Lors du Sommet de Berlin sur la TB, le plan d’action des dirigeants du G20 pour combattre la TB et l’AMR a été débattu et de nouvelles données sur la TB-MR ont été dévoilées

Du 20 au 22 mars, à Berlin (Allemagne), le Comité mondial de lutte contre la TB a convoqué un sommet composé d’experts de la santé au niveau mondial, de la société civile et de parlementaires faisant partie du Groupe de 20 pays (G20), afin de débattre et trouver un accord sur les propositions des dirigeants du G20 à mettre en œuvre concernant la TB et le plan d’action pour combattre la résistance aux antimicrobiens (AMR).

Lors de l’événement principal, de nouvelles données régionales prévoyant le « pire scénario » concernant la TB-MR pour l’avenir ont été dévoilées par Mme Yael Selfin, responsable de la macroéconomie chez KPMG. Ces données ont clairement démontré l’impact humain supposé de la maladie, ainsi que les coûts économiques de la multirésistance, si la TB ne se classe pas parmi les priorités et si une action urgente n’est pas menée.

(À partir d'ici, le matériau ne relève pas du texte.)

(** * Further properties of the store-backed endpoints *)

Lemma create_session_unfold session_data supabase w :
  create_session session_data supabase w =
  (match respond supabase (insert "session_metadata" (SessionRow session_data)) with
   | Return d =>
       match first_row d with
       | Some r => Return (DObject r)
       | None =>
           Raise (HTTPException 500
                    (Interp "Database error: "
                       (HTTPException 500
                          (Lit "Failed to create session in Supabase."))))
       end
   | Raise e => Raise (HTTPException 500 (Interp "Database error: " e))
   end,
   push_request (insert "session_metadata" (SessionRow session_data)) w).
Proof.
  unfold create_session, try_except, execute, mbind, IO_bind.
  destruct (respond supabase _) as [d|e]; [|done].
  by destruct (first_row d).
Qed.

Lemma create_event_unfold event_data supabase w :
  create_event event_data supabase w =
  (match respond supabase (insert "event_log" (EventRow event_data)) with
   | Return d =>
       match first_row d with
       | Some r => Return (DObject r)
       | None =>
           Raise (HTTPException 500
                    (Interp "Database error: "
                       (HTTPException 500
                          (Lit "Failed to create event in Supabase."))))
       end
   | Raise e => Raise (HTTPException 500 (Interp "Database error: " e))
   end,
   push_request (insert "event_log" (EventRow event_data)) w).
Proof.
  unfold create_event, try_except, execute, mbind, IO_bind.
  destruct (respond supabase _) as [d|e]; [|done].
  by destruct (first_row d).
Qed.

Présent au Sommet, le Directeur exécutif de L’Union, José Luis Castro, a commenté ces nouvelles données :

« Ces chiffres reflètent la menace sans égal que la TB représente, aussi bien au niveau du plan d’action pour combattre l’AMR que dans un cadre plus large. Même si nous espérons tous qu’ils ne se concrétisent pas, ils démontrent que la TB est une combinaison létale d’une maladie à la fois transmissible par l’air et multirésistante.

Cette focalisation du G20 sur la résistance tombe donc à point nommé, et j’espère que le gouvernement allemand et autres représentants présents feront tout ce qui est en leur pouvoir pour s’assurer que la TB est reconnue comme la menace centrale du plan d’action pour combattre l’AMR par les nations du G20. »

Lors du Sommet du G20 à Hangzhou (Chine) l’année dernière, le sujet de l’AMR a été inscrit dans l’ordre du jour du groupe pour la première fois ; un signal clair que les dirigeants mondiaux reconnaissent la menace mondiale grave que représente la multirésistance. Les dirigeants s’étaient alors engagés à « ouvrir la R&D à des antimicrobiens nouveaux et existants dans une perspective de valeur ajoutée du G20 ».

Au Sommet de Berlin sur la TB, M. Castro a demandé aux dirigeants du G20 de renouveler leur engagement « à non seulement investir dans la R&D, mais aussi augmenter la portée des programmes de soins et de prévention au sein du G20 et au-delà ».

La réunion de haut-niveau a été alimentée par des séances d’information assurées par le Dr. Lucica Ditiu, Directrice exécutive du partenariat Stop TB, le Professeur Eric Goosby, Envoyé spécial des Nations Unies pour la TB et le Professeur Mario Raviglione, Directeur du Programme mondial de lutte contre la TB de l’OMS. Mme Tsira Chakhaia, rescapée de la TB, a partagé son expérience auprès de l’assemblée en tant qu’ex-patiente atteinte de TB et, aujourd’hui, en tant que militante. La réunion s’est clôturée sur l’engagement de délégués à lutter contre la TB et l’AMR dans leur pays.